2002年 斎田選手ダブルス世界ランキング1位に
「Team OX」の斎田選手が、2002年ダブルス世界ランク1位になる。続き、2003年には日本人初のシングルス3位に。


2004年 アテネ大会

「Team OX」の斎田選手・国枝選手のペアが、ダブルスで金メダルを獲得。



2006年 ウィンブルドンマスターズシリーズ優勝
「Team OX」の斎田選手・国枝選手のペアが、ウィンブルドン(ロンドン)で行われたNECツアーマスターズシリーズで優勝。

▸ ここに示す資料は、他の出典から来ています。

Lemma succeed_logs ctx x :
  known xs x → logs (Engine.succeed ctx x) [] (succeed_run x).
Proof.
  intros Hx. unfold Engine.succeed. log_step. apply logs_bind, logs_update; [done|].
  intros [err|].
  - apply logs_ret. by constructor.
  - log_steps. apply logs_ret. apply (succeed_at x _ None).
Qed.

Lemma fail_logs e ctx x cause :
  known xs x →
  logs (Engine.fail e ctx x cause) [] (fail_run (Engine.metrics e) x cause).
Proof.
  intros Hx. unfold Engine.fail. apply logs_bind.
  assert (∀ acc, acc = samples (Engine.metrics e) [AgentErrors] →
    ∀ P, (∀ out tr, fail_run (Engine.metrics e) x cause out tr → P out tr) →
    logs (now ← Now;
          let y := failed x cause now in
          err ← update_execution ctx y;
          match err with
          | Some err => mret (y, Some (Join cause err))
          | None => publish Background (failed_event y now);; mret (y, Some cause)
          end) acc P) as Hrest.
  { intros acc -> P HP. log_step. apply logs_bind, logs_update; [done|].
    intros [err|].
    - apply logs_ret, HP. by apply (fail_at _ x cause _ (Some err)).
    - log_steps. apply logs_ret, HP. rewrite <-(assoc_L (++)).
      by apply (fail_at _ x cause _ None). }
  apply logs_when; intros Hm; [apply logs_record|]; (apply Hrest; [by rewrite Hm|done]).
Qed.

Lemma executeTool_logs e ctx id call :
  logs (Engine.executeTool e ctx id call) []
       (tool_run (Engine.metrics e) id call).
Proof.
  unfold Engine.executeTool. log_step. apply logs_bind.
  apply (logs_sub _ [] (tool_body id call)).
  - log_step. destruct (Registry.Get _ _) as [item|] eqn:Hg; [|apply logs_ret; constructor].
    log_step; [|apply logs_ret; constructor]. log_steps.
    destruct (Execute_ item _ _) as [output|err].
    + destruct (Marshal output) as [text|err] eqn:Hm; [|apply logs_ret; by constructor].
      log_step. case_match.
      * apply logs_ret. by constructor.
      * log_steps. apply logs_ret. by econstructor.
    + log_steps. apply logs_ret. by constructor.
  - intros r tr Hr. simpl. apply logs_bind, logs_when; intros Hm.
    + log_steps. apply logs_ret. rewrite Hm. by apply (tool_timed true).
    + apply logs_ret. rewrite Hm, <-(app_nil_r tr). by apply (tool_timed false _ _ _ 0).
Qed.

(** *** The call of the model *)

Context (e : Engine.t) (agent : Agent.t).
Abbreviation pol := (Engine.retryPolicy e).
Abbreviation definitions := (Registry.Definitions (Agent.Tools agent) tools).
(** At least one attempt is made, and usage can be counted. *)
Context (Hattempts : 1 ≤ RetryPolicy.MaxAttempts pol).
Context (Hsane : Engine.metrics e = true → sane_provider (Engine.provider e)).

Definition countable (r : result Response.t) : Prop :=
  ∀ v, Engine.metrics e = true → r = Ok v → sane_usage v.

Lemma call_provider_logs ctx msgs acc P :
  (∀ r, countable r → P r (acc ++ [OComplete (request agent definitions msgs) r])) →
  logs (Engine.call_provider e agent msgs ctx) acc P.
Proof.
  intros HP. unfold Engine.call_provider. log_step. apply logs_complete. intros c.
  apply HP. intros v Hm Hv. by eapply Hsane.
Qed.

Lemma Retry_logs ctx msgs :
  logs (Retry ctx pol (Engine.call_provider e agent msgs)) []
    (λ rr tr, countable rr.1 ∧
       retry_run (RetryPolicy.MaxAttempts pol) (request agent definitions msgs) rr.1 rr.2 tr).
Proof.
  set (req := request _ _ _).
  unfold Retry. case_cmp; [lia|]. simpl.
  assert (∀ fuel a front,
    Z.of_nat fuel = RetryPolicy.MaxAttempts pol - a + 1 →
    1 ≤ a ≤ RetryPolicy.MaxAttempts pol →
    Forall (failed_call req) front → Z.of_nat (length front) = a - 1 →
    logs (retry_loop ctx pol (Engine.call_provider e agent msgs) fuel a) front
      (λ rr tr, countable rr.1 ∧
                retry_run (RetryPolicy.MaxAttempts pol) req rr.1 rr.2 tr)) as Hloop.
  { intros fuel. induction fuel as [|fuel IH]; intros a front Hf Ha HF Hl; [lia|].
    cbn [retry_loop]. apply logs_bind, call_provider_logs. fold req. intros [v|err] Hc.
    { apply logs_ret. split; [done|]. simpl. apply retry_ok; [done|lia|lia]. }
    assert (Forall (failed_call req) (front ++ [OComplete req (Err err)])) as HF'.
    { apply Forall_app_2; [done|]. apply Forall_singleton. by exists err. }
    assert (Z.of_nat (length (front ++ [OComplete req (Err err)])) = a) as Hl'.
    { rewrite length_app. simpl. lia. }
    destruct (Z.eqb_spec a (RetryPolicy.MaxAttempts pol)).
    { apply logs_ret. split; [done|]. simpl. apply retry_err; [done|lia|lia]. }
    cbv zeta. apply logs_bind, logs_Int64N; [unfold jitter_bound; lia|]. intros j.
    log_step.
    - apply logs_ret. split; [by intros v|]. simpl. apply retry_err; [done|lia|lia].
    - apply IH; [lia|lia|done|lia]. }
  apply Hloop; [lia|lia|constructor|simpl; lia].
Qed.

2006年 国枝選手がシングルス世界ランキング1位に

「Team OX」の国枝選手が、国際車いすテニス連盟の2006年世界ランキングで、日本人では初となるランキング1位に登りつめる。また、斎田選手も4位にランクインした。



2007年 ニュータイプ開発スタート
「次世代のテニスモデル」をテーマに開発がスタート。フレーム構造を見直すなどし、オーエックスの得意とする調整機構を保持しながら、さらなる軽量化を目指す。



2007年 TRV発売
選手の声を取り入れた開発により、「軽量」と「剛性」のバランスを追求したTRVが誕生。


2007年 国枝選手が年間グランドスラム達成
「Team OX」の国枝選手が、テニス史上、日本人としては初となる年間グランドスラムを達成した。(オーストラリア、ジャパン、イギリス、アメリカの四大大会)


2008年 北京大会

国枝選手がシングルスで金メダルを獲得、ダブルスでも国枝・斎田ペアで銅メダルを獲得した。両選手は2大会連続でメダル獲得、国枝選手は単複でメダルを獲得した。



2011年 TRZをモデルチェンジ

各部をブラッシュアップし、軽量化を実現した。加えてGパイプを選択可能とすることで、更なる軽量化を実現した。



2012年 ロンドン大会

国枝選手がシングルスで金メダルを獲得し史上初の2連覇を達成。



2013年 日本人女子初スーパーシリーズを
達成。

開発スタートのきっかけとなったのは「ユーザーからの声」だった。あるテニスプレーヤーの希望によって作られた一台のテニス車。その車いすがゲームに出ると、それを見た選手たちから製造を期待する声があがり、そこからTR開発が始まったのだ。
それは「スタイリッシュで高性能」という、オーエックス製品の基本がスポーツの世界で認められたということでもあった。スポーツ車開発の使命である基本性能の向上と選手への適合、この二つを追求して行くことがエンジニアの技術を高め、そしてその技術と知識は日常使用するモデルへとフィードバックされていった。
今日ある、日常用モデルの性能は、スポーツの世界で磨かれたと言っても過言ではないのである。